Cell to cell and cell-surface interactions play a key role in the function of immune cells. Through ligand recognition and cytoskeleton deformations, living cells exert and support mechanical forces, essential to sense their surrounding environment and develop a specific and adequate response. The capacity of living cells to integrate and evaluate mechanical signals is called mechanotransduction and its understanding is a major current challenge in cell biology, biophysics and immunology. In addition, the translation of mechanical stimuli into effector functions remains largely unknown.

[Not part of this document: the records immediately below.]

(** One member of the payload into the field its folded name selects. *)
Definition set_claim (c : VaultClaims) (name : string) (v : json) : option VaultClaims :=
  let 'mkClaims iss aud sub exp nbf iat jti roles scopes client fpr cnf tty acr amr at_ factors minted email := c in
  let n := ToLower name in
  if decide (n = "iss") then x ← string_of iss v; Some (mkClaims x aud sub exp nbf iat jti roles scopes client fpr cnf tty acr amr at_ factors minted email)
  else if decide (n = "aud") then x ← ClaimStrings_of aud v; Some (mkClaims iss x sub exp nbf iat jti roles scopes client fpr cnf tty acr amr at_ factors minted email)
  else if decide (n = "sub") then x ← string_of sub v; Some (mkClaims iss aud x exp nbf iat jti roles scopes client fpr cnf tty acr amr at_ factors minted email)
  else if decide (n = "exp") then x ← date_of v; Some (mkClaims iss aud sub x nbf iat jti roles scopes client fpr cnf tty acr amr at_ factors minted email)
  else if decide (n = "nbf") then x ← date_of v; Some (mkClaims iss aud sub exp x iat jti roles scopes client fpr cnf tty acr amr at_ factors minted email)
  else if decide (n = "iat") then x ← date_of v; Some (mkClaims iss aud sub exp nbf x jti roles scopes client fpr cnf tty acr amr at_ factors minted email)
  else if decide (n = "jti") then x ← string_of jti v; Some (mkClaims iss aud sub exp nbf iat x roles scopes client fpr cnf tty acr amr at_ factors minted email)
  else if decide (n = "roles") then x ← strings_of v; Some (mkClaims iss aud sub exp nbf iat jti x scopes client fpr cnf tty acr amr at_ factors minted email)
  else if decide (n = "scopes") then x ← strings_of v; Some (mkClaims iss aud sub exp nbf iat jti roles x client fpr cnf tty acr amr at_ factors minted email)
  else if decide (n = "client_id") then x ← string_of client v; Some (mkClaims iss aud sub exp nbf iat jti roles scopes x fpr cnf tty acr amr at_ factors minted email)
  else if decide (n = "fingerprint") then x ← string_of fpr v; Some (mkClaims iss aud sub exp nbf iat jti roles scopes client x cnf tty acr amr at_ factors minted email)
  else if decide (n = "cnf") then x ← cnf_of cnf v; Some (mkClaims iss aud sub exp nbf iat jti roles scopes client fpr x tty acr amr at_ factors minted email)
  else if decide (n = "token_type") then x ← string_of tty v; Some (mkClaims iss aud sub exp nbf iat jti roles scopes client fpr cnf x acr amr at_ factors minted email)
  else if decide (n = "acr") then x ← string_of acr v; Some (mkClaims iss aud sub exp nbf iat jti roles scopes client fpr cnf tty x amr at_ factors minted email)
  else if decide (n = "amr") then x ← strings_of v; Some (mkClaims iss aud sub exp nbf iat jti roles scopes client fpr cnf tty acr x at_ factors minted email)
  else if decide (n = "auth_time") then x ← int_of at_ v; Some (mkClaims iss aud sub exp nbf iat jti roles scopes client fpr cnf tty acr amr x factors minted email)
  else if decide (n = "factors") then x ← strings_of v; Some (mkClaims iss aud sub exp nbf iat jti roles scopes client fpr cnf tty acr amr at_ x minted email)
  else if decide (n = "minted_by") then x ← string_of minted v; Some (mkClaims iss aud sub exp nbf iat jti roles scopes client fpr cnf tty acr amr at_ factors x email)
  else if decide (n = "email") then x ← string_of email v; Some (mkClaims iss aud sub exp nbf iat jti roles scopes client fpr cnf tty acr amr at_ factors minted x)
  else Some c.

(** [json.Unmarshal(payload, &VaultClaims{})]: a member of the wrong type is an
    error; [null] alone leaves the zero value. *)
Definition unmarshal_claims (payload : string) : option VaultClaims :=
  match json_parse payload with
  | Some (JObj m) => fold_left (λ acc p, c ← acc; set_claim c p.1 p.2) m (Some zero_claims)
  | Some JNull => Some zero_claims
  | _ => None
  end.

(** ** The claims interface *)
Class Claims (A : Type) := {
  unmarshal : string → option A;
  GetExpirationTime : A → option Z;
  GetIssuedAt : A → option Z;
  GetNotBefore : A → option Z;
  GetIssuer : A → string;
  GetAudience : A → list string;
}.
#[export] Instance vault_claims : Claims VaultClaims := {
  unmarshal := unmarshal_claims;
  GetExpirationTime := CExpiresAt;
  GetIssuedAt := IssuedAt;
  GetNotBefore := NotBefore;
  GetIssuer := Issuer;
  GetAudience := Audience;
}.

Record validationConfig := mkConfig {
  validMethods : list string;
  expectedIssuer : string;
  expectedAud : string;
  requireExp : bool;
  verifyIat : bool;
  skipValidation : bool;
}.

(** [now.Before(d.Time)], the claim in seconds and the clock in nanoseconds. *)
Definition before (now d : Z) : bool := now <? d * second.

(** Every failed check is collected; the empty list is a nil error. *)
Definition validateClaims {A} `{Claims A} (now : Z) (c : A) (cfg : validationConfig) : list jwtErr :=
  (match GetExpirationTime c with
   | None => if requireExp cfg then [ErrTokenRequiredClaimMissing] else []
   | Some e => if before now e then [] else [ErrTokenExpired]
   end ++
   match GetNotBefore c with
   | Some n => if before now n then [ErrTokenNotValidYet] else []
   | None => []
   end ++
   (if verifyIat cfg then
      match GetIssuedAt c with
      | Some i => if before now i then [ErrTokenUsedBeforeIssued] else []
      | None => []
      end else []) ++
   (if decide (expectedIssuer cfg = "") then []
    else if decide (GetIssuer c = expectedIssuer cfg) then [] else [ErrTokenInvalidIssuer]) ++
   (if decide (expectedAud cfg = "") then []
    else if decide (expectedAud cfg ∈ GetAudience c) then [] else [ErrTokenInvalidAudience]))%list.

(** ** Verification *)
(** [*rsa.PublicKey] and [*ecdsa.PublicKey], the latter with its curve. *)
Inductive publicKey := RSAKey (n e : Z) | ECKey (crv : string) (x y : Z).

(** [rsa.VerifyPKCS1v15] over the SHA-256 of the signing string and
    [ecdsa.VerifyASN1] over the same with a DER signature, on P-256. *)
Class Verifier := {
  rsa_verifies : string → string → Z → Z → bool;  (** signing string, signature, n, e *)
  ec_verifies : string → string → Z → Z → bool;   (** signing string, DER, x, y *)
}.

(** *** ES256 signatures *)
(** [asn1.Marshal] of a non-negative integer: a zero byte keeps the sign. *)
Definition der_int (z : Z) : string :=
  let b := be_bytes z in
  let c := match b with
           | "" => String (chr 0) ""
           | String h _ => if 128 <=? code h then String (chr 0) b else b
           end in
  String (chr 2) (String (chr (Z.of_nat (String.length c))) c).

(** [rawRSToDER]: two halves as a sequence of two integers. *)
Definition rawRSToDER (sig : string) : string :=
  let half := (String.length sig / 2)%nat in
  let r := be_value (String.substring 0 half sig) in
  let s := be_value (String.substring half (String.length sig - half) sig) in
  let body := der_int r +:+ der_int s in
  String (chr 48) (String (chr (Z.of_nat (String.length body))) body).

(** [isRawRS] on P-256: exactly two coordinates. *)
Definition isRawRS (sig : string) : bool := (String.length sig =? 64)%nat.

Definition VerifyES256 `{Verifier} (signing sig crv : string) (x y : Z) : res jwtErr unit :=
  if negb (bool_decide (crv = "P-256")) then Err ErrInvalidKeyType
  else
    let derSig := if isRawRS sig then rawRSToDER sig else sig in
    if ec_verifies signing derSig x y then Ok tt else Err ErrTokenSignatureInvalid.

Definition VerifyRS256 `{Verifier} (signing sig : string) (n e : Z) : res jwtErr unit :=
  if rsa_verifies signing sig n e then Ok tt else Err ErrTokenSignatureInvalid.

Section parse.
Context `{Verifier}.

(** The header of a token: [null] decodes to no members. *)
Definition unmarshal_header (b : string) : option (list (string * json)) :=
  match json_parse b with Some (JObj m) => Some m | Some JNull => Some [] | _ => None end.

(** The signature switch. *)
Definition verify_signature (alg signing sig : string) (key : publicKey) : res jwtErr unit :=
  if decide (alg = "RS256") then
    match key with
    | RSAKey n e => VerifyRS256 signing sig n e
    | _ => Err ErrInvalidKeyType
    end
  else if decide (alg = "ES256") then
    match key with
    | ECKey crv x y => VerifyES256 signing sig crv x y
    | _ => Err ErrInvalidKeyType
    end
  else Err ErrTokenUnverifiable.

Definition ParseWithClaims {A} `{Claims A} (now : Z) (tokenString : string)
    (keyFunc : option (list (string * json) → option publicKey)) (cfg : validationConfig)
  : res (list jwtErr) A :=
  match splitToken tokenString with
  | None => Err [ErrTokenMalformed]
  | Some (headerSeg, payloadSeg, sigSeg) =>
    match decodeSegment headerSeg ≫= unmarshal_header with
    | None => Err [ErrTokenMalformed]
    | Some header =>
      let alg := get_string "alg" header in
      if decide (alg = "") then Err [ErrTokenUnverifiable]
      else if negb (bool_decide (validMethods cfg = [])) && negb (bool_decide (alg ∈ validMethods cfg))
      then Err [ErrTokenSignatureInvalid]
      else
        match decodeSegment payloadSeg with
        | None => Err [ErrTokenMalformed]
        | Some claimsBytes =>
          match refuseAmbiguousClaimNames claimsBytes with
          | Err e => Err [e]
          | Ok _ =>
            match unmarshal claimsBytes with
            | None => Err [ErrTokenMalformed]
            | Some claims =>
              match decodeSegment sigSeg with
              | None => Err [ErrTokenMalformed]
              | Some sigBytes =>
                match keyFunc ≫= (λ f, f header) with
                | None => Err [ErrTokenUnverifiable]
                | Some key =>
                  match verify_signature alg (headerSeg +:+ "." +:+ payloadSeg) sigBytes key with
                  | Err e => Err [e]
                  | Ok _ =>
                    match (if skipValidation cfg then [] else validateClaims now claims cfg) with
                    | [] => Ok claims
                    | errs => Err errs
                    end
                  end
                end
              end
            end
          end
        end
    end
  end.

(** Header, claims and signature, none of them verified. *)
Definition ParseUnverified {A} `{Claims A} (tokenString : string)
  : res (list jwtErr) (list (string * json) * A * string) :=
  match splitToken tokenString with
  | None => Err [ErrTokenMalformed]
  | Some (headerSeg, payloadSeg, sigSeg) =>
    match decodeSegment headerSeg ≫= unmarshal_header with
    | None => Err [ErrTokenMalformed]
    | Some header =>
      match decodeSegment payloadSeg with
      | None => Err [ErrTokenMalformed]
      | Some claimsBytes =>
        match refuseAmbiguousClaimNames claimsBytes with
        | Err e => Err [e]
        | Ok _ =>
          match unmarshal claimsBytes with
          | None => Err [ErrTokenMalformed]
          | Some claims => Ok (header, claims, default "" (decodeSegment sigSeg))
          end
        end
      end
    end
  end.

(** ** Access tokens *)
Definition MaxJWTSize : Z := 8 * 1024.
Definition AllowedAlgorithm : string := "RS256".

Definition kid_char (c : ascii) : bool :=
  let n := code c in
  ((48 <=? n) && (n <=? 57)) || ((97 <=? n) && (n <=? 102)) || ((65 <=? n) && (n <=? 70)) || (n =? 45).
Definition isValidKID (kid : string) : bool :=
  negb (Nat.eqb (String.length kid) 0) && negb (64 <? String.length kid)%nat && all_chars kid_char kid.

(** The header checks in front of the caller's key lookup. *)
Definition guarded_key (keyFunc : list (string * json) → option publicKey) (header : list (string * json))
  : option publicKey :=
  if existsb (λ h, bool_decide (is_Some (map_get h header))) ["jku"; "x5u"; "x5c"; "jwk"] then None
  else if bool_decide (is_Some (map_get "crit" header)) then None
  else
    let kid := get_string "kid" header in
    if decide (kid = "") then None
    else if negb (isValidKID kid) then None
    else keyFunc header.

Definition access_config (issuer audience : string) : validationConfig :=
  mkConfig [AllowedAlgorithm] issuer audience true true false.

Definition ParseAndValidate (now : Z) (tokenString : string)
    (keyFunc : list (string * json) → option publicKey) (issuer audience : string)
  : res (list jwtErr) VaultClaims :=
  if MaxJWTSize <? Z.of_nat (String.length tokenString) then Err [ErrTooLarge]
  else ParseWithClaims now tokenString (Some (guarded_key keyFunc)) (access_config issuer audience).
End parse.
(* ===== verification/NetIP.v ===== *)
(** * NetIP: what the address code uses of Go's net package

    [ParseIP], [IP.String], [SplitHostPort], [ParseCIDR] and
    [IPNet.Contains].  An address is its 16-byte value as a number below
    2^128; an IPv4 address is the mapped one, as [net.ParseIP] returns it. *)
From S2P Require Import Prelude GoStd Json Bytes.
From stdpp Require Import list.
From Stdlib Require Import Ascii.
Open Scope string_scope.
Open Scope Z_scope.

(** ** Byte searches *)
Fixpoint index_of (b : Z) (s : string) : option nat :=
  match s with
  | "" => None
  | String c r => if code c =? b then Some 0%nat else S <$> index_of b r
  end.
Definition contains (b : Z) (s : string) : bool := bool_decide (is_Some (index_of b s)).
Definition last_index_of (b : Z) (s : string) : option nat :=
  (λ i, (String.length s - 1 - i)%nat) <$> index_of b (str_rev s).

(** [strings.Split(s, sep)] for a one-byte separator. *)
Fixpoint Split (sep : Z) (s : string) : list string :=
  match s with
  | "" => [""]
  | String c r =>
      if code c =? sep then "" :: Split sep r
      else match Split sep r with x :: l => String c x :: l | [] => [String c ""] end
  end.
Fixpoint JoinStrings (sep : string) (l : list string) : string :=
  match l with [] => "" | [x] => x | x :: l' => x +:+ sep +:+ JoinStrings sep l' end.

(** ** IPv4 *)
(** One decimal octet without leading zeros. *)
Definition octet (s : string) : option Z :=
  if (String.length s =? 0)%nat || (3 <? String.length s)%nat then None
  else if negb (bool_decide (take_digits s = s)) then None
  else
    let v := digits_value s 0 in
    if (255 <? v) then None
    else match s with
         | String c (String _ _) => if code c =? 48 then None else Some v
         | _ => Some v
         end.
Definition parseIPv4 (s : string) : option Z :=
  match Split 46 s with
  | [a; b; c; d] =>
      x ← octet a; y ← octet b; z ← octet c; t ← octet d;
      Some (x * 2 ^ 24 + y * 2 ^ 16 + z * 2 ^ 8 + t)
  | _ => None
  end.

(** ** IPv6 *)
(** A group of at most four hex digits at the head, its value and the rest. *)
Fixpoint hex_group (n : nat) (s : string) (acc : Z) : Z * string :=
  match n, s with
  | S n', String c r => match hex_val c with
                        | Some v => hex_group n' r (acc * 16 + v)
                        | None => (acc, s)
                        end
  | _, _ => (acc, s)
  end.

(** The group loop: [groups] are the 16-bit words parsed so far, newest first,
    [ellipsis] how many there were when [::] was seen.  It runs at most eight
    times, the words an address has. *)
Fixpoint v6_loop (n : nat) (s : string) (groups : list Z) (ellipsis : option nat)
  : option (list Z * option nat) :=
  match n with
  | O => match s with "" => Some (groups, ellipsis) | _ => None end
  | S n' =>
      let '(acc, rest) := hex_group 4 s 0 in
      if (String.length rest =? String.length s)%nat then None
      else match rest with
           | "" => Some (acc :: groups, ellipsis)
           | String c r =>
               if code c =? 46 then
                 if bool_decide (ellipsis = None) && negb (length groups =? 6)%nat then None
                 else if (6 <? length groups)%nat then None
                 else v ← parseIPv4 s; Some (v mod 2 ^ 16 :: v / 2 ^ 16 :: groups, ellipsis)
               else if negb (code c =? 58) then None
               else match r with
                    | "" => None
                    | String c2 r2 =>
                        if code c2 =? 58 then
                          if bool_decide (is_Some ellipsis) then None
                          else match r2 with
                               | "" => Some (acc :: groups, Some (S (length groups)))
                               | _ => v6_loop n' r2 (acc :: groups) (Some (S (length groups)))
                               end
                        else v6_loop n' r (acc :: groups) ellipsis
                    end
           end
  end.

Definition words_value (l : list Z) : Z := fold_left (λ acc w, acc * 2 ^ 16 + w) l 0.

Definition parseIPv6 (s : string) : option Z :=
  let '(s1, e) := match s with
                  | String a (String b r) => if (code a =? 58) && (code b =? 58) then (r, Some 0%nat) else (s, None)
                  | _ => (s, None)
                  end in
  if bool_decide (is_Some e) && bool_decide (s1 = "") then Some 0
  else
    '(groups, ellipsis) ← v6_loop 8 s1 [] e;
    let l := reverse groups in
    if (length l <? 8)%nat then
      i ← ellipsis;
      Some (words_value (take i l ++ repeat 0 (8 - length l) ++ drop i l))
    else if bool_decide (is_Some ellipsis) then None else Some (words_value l).

(** [net.ParseIP]: a zone is refused. *)
Definition v4mapped : Z := 65535 * 2 ^ 32.
Fixpoint first_of (s : string) : option Z :=
  match s with
  | "" => None
  | String c r => let n := code c in if (n =? 46) || (n =? 58) || (n =? 37) then Some n else first_of r
  end.
Definition ParseIP (s : string) : option Z :=
  match first_of s with
  | Some 46 => (λ v, v4mapped + v) <$> parseIPv4 s
  | Some 58 => if contains 37 s then None else parseIPv6 s
  | _ => None
  end.

(** ** Text form *)
Definition is4 (ip : Z) : bool := ip / 2 ^ 32 =? 65535.
Definition string4 (v : Z) : string :=
  FormatInt (v / 2 ^ 24) +:+ "." +:+ FormatInt (v / 2 ^ 16 mod 256) +:+ "." +:+
  FormatInt (v / 2 ^ 8 mod 256) +:+ "." +:+ FormatInt (v mod 256).

Definition word (ip : Z) (i : nat) : Z := ip / 2 ^ (16 * (7 - Z.of_nat i)) mod 2 ^ 16.
Definition hex_char (d : Z) : ascii := if d <? 10 then chr (48 + d) else chr (87 + d).
Definition hex_word (w : Z) : string :=
  let all := [w / 4096 mod 16; w / 256 mod 16; w / 16 mod 16; w mod 16] in
  let digs := match all with
              | [0; 0; 0; d] => [d] | [0; 0; c; d] => [c; d] | [0; b; c; d] => [b; c; d] | _ => all
              end in
  String.string_of_list_ascii (hex_char <$> digs).

(** The length of the run of zero words at the head. *)
Fixpoint zero_run (l : list Z) : nat := match l with 0 :: r => S (zero_run r) | _ => O end.
(** The first longest run of at least two zero words: its start and length. *)
Fixpoint longest_run (i : nat) (l : list Z) (best : nat * nat) : nat * nat :=
  match l with
  | [] => best
  | _ :: r => longest_run (S i) r (if (Nat.max 1 best.2 <? zero_run l)%nat then (i, zero_run l) else best)
  end.
Definition string6 (ip : Z) : string :=
  let ws := word ip <$> seq 0 8 in
  let '(i, n) := longest_run 0 ws (0%nat, 0%nat) in
  if (n =? 0)%nat then JoinStrings ":" (hex_word <$> ws)
  else JoinStrings ":" (hex_word <$> take i ws) +:+ "::" +:+ JoinStrings ":" (hex_word <$> drop (i + n) ws).
Definition ip_string (ip : Z) : string := if is4 ip then string4 (ip mod 2 ^ 32) else string6 ip.

(** ** Hosts and networks *)
Definition SplitHostPort (hostport : string) : option (string * string) :=
  i ← last_index_of 58 hostport;
  match hostport with
  | String c _ =>
      if code c =? 91 then
        e ← index_of 93 hostport;
        if negb (S e =? i)%nat then None
        else if contains 91 (drop_str 1 hostport) || contains 93 (drop_str (S e) hostport) then None
        else Some (take_str (e - 1) (drop_str 1 hostport), drop_str (S i) hostport)
      else
        let host := take_str i hostport in
        if contains 58 host || contains 91 hostport || contains 93 hostport then None
        else Some (host, drop_str (S i) hostport)
  | "" => None
  end.

Record IPNet := mkIPNet { netIP : Z; netBits : Z; netWide : bool (** a 128-bit mask *) }.

Definition mask_to (bits width v : Z) : Z := v / 2 ^ (width - bits) * 2 ^ (width - bits).

Definition ParseCIDR (s : string) : option IPNet :=
  i ← index_of 47 s;
  let addr := take_str i s in
  let m := drop_str (S i) s in
  ip ← ParseIP addr;
  let wide := contains 58 addr in
  if (String.length m =? 0)%nat || negb (bool_decide (take_digits m = m)) then None
  else
    let n := digits_value m 0 in
    if (if wide then 128 else 32) <? n then None
    else Some (mkIPNet (if wide then mask_to n 128 ip else v4mapped + mask_to n 32 (ip mod 2 ^ 32)) n wide).

(** IPv4 is compared with IPv4 and IPv6 with IPv6. *)
Definition Contains (n : IPNet) (ip : Z) : bool :=
  if is4 (netIP n) then
    let b := if netWide n then netBits n - 96 else netBits n in
    is4 ip && (mask_to b 32 (ip mod 2 ^ 32) =? mask_to b 32 (netIP n mod 2 ^ 32))
  else negb (is4 ip) && (mask_to (netBits n) 128 ip =? mask_to (netBits n) 128 (netIP n)).

Example addresses :
  ParseIP "10.0.0.1" = Some (v4mapped + 167772161) ∧ ParseIP "010.0.0.1" = None ∧ ParseIP "1.2.3" = None ∧
  ParseIP "::ffff:10.0.0.1" = ParseIP "10.0.0.1" ∧ (ip_string <$> ParseIP "::ffff:a00:1") = Some "10.0.0.1" ∧
  (ip_string <$> ParseIP "2001:DB8:0:0:1:0:0:1") = Some "2001:db8::1:0:0:1" ∧
  (ip_string <$> ParseIP "::") = Some "::" ∧ (ip_string <$> ParseIP "0:0:0:0:0:0:0:1") = Some "::1" ∧
  (ip_string <$> ParseIP "1:2:3:4:5:6:7::") = Some "1:2:3:4:5:6:7:0" ∧
  ParseIP "1::2::3" = None ∧ ParseIP "fe80::1%eth0" = None ∧ ParseIP "1:2:3:4:5:6:7:8:9" = None ∧
  ParseIP "12345::" = None ∧ ParseIP ":1:2:3:4:5:6:7" = None.
Proof. by vm_compute. Qed.
Example hosts :
  SplitHostPort "10.0.0.1:443" = Some ("10.0.0.1", "443") ∧ SplitHostPort "[::1]:8080" = Some ("::1", "8080") ∧
  SplitHostPort "::1" = None ∧ SplitHostPort "10.0.0.1" = None ∧ SplitHostPort "[::1]" = None.
Proof. by vm_compute. Qed.
Example networks :
  ((λ n, Contains n <$> ParseIP "10.1.2.3") <$> ParseCIDR "10.0.0.0/8") = Some (Some true) ∧
  ((λ n, Contains n <$> ParseIP "11.1.2.3") <$> ParseCIDR "10.0.0.0/8") = Some (Some false) ∧
  ((λ n, Contains n <$> ParseIP "10.1.2.3") <$> ParseCIDR "::/0") = Some (Some false) ∧
  ((λ n, Contains n <$> ParseIP "fd00::7") <$> ParseCIDR "fc00::/7") = Some (Some true).
Proof. by vm_compute. Qed.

We aim at dissecting mechanotransduction phenomena and its influence on immune cell effector functions, at the single cell scale by combining various approaches: engineered substrates to control cell-surface interaction, innovative surface microscopies, force-based biophysical techniques (atomic force microscopy, optical tweezers, micromanipulations, biomembrane force probe, flow chamber) to exert and record forces on cells. Coupling these techniques to optical microscopy and immunological assays allows us to specifically and quantitatively measure effector cell function such as calcium influx and cytokine production.
Combining these methods we aim at deciphering (i) the state of activation of immune cells (ii) the mechanical organization of healthy and pathological cells (iii) the effector immune response of cells under different mechanical stimuli and (iv) the interplay of mechanics and signaling at cell-surface or cell-cell contacts.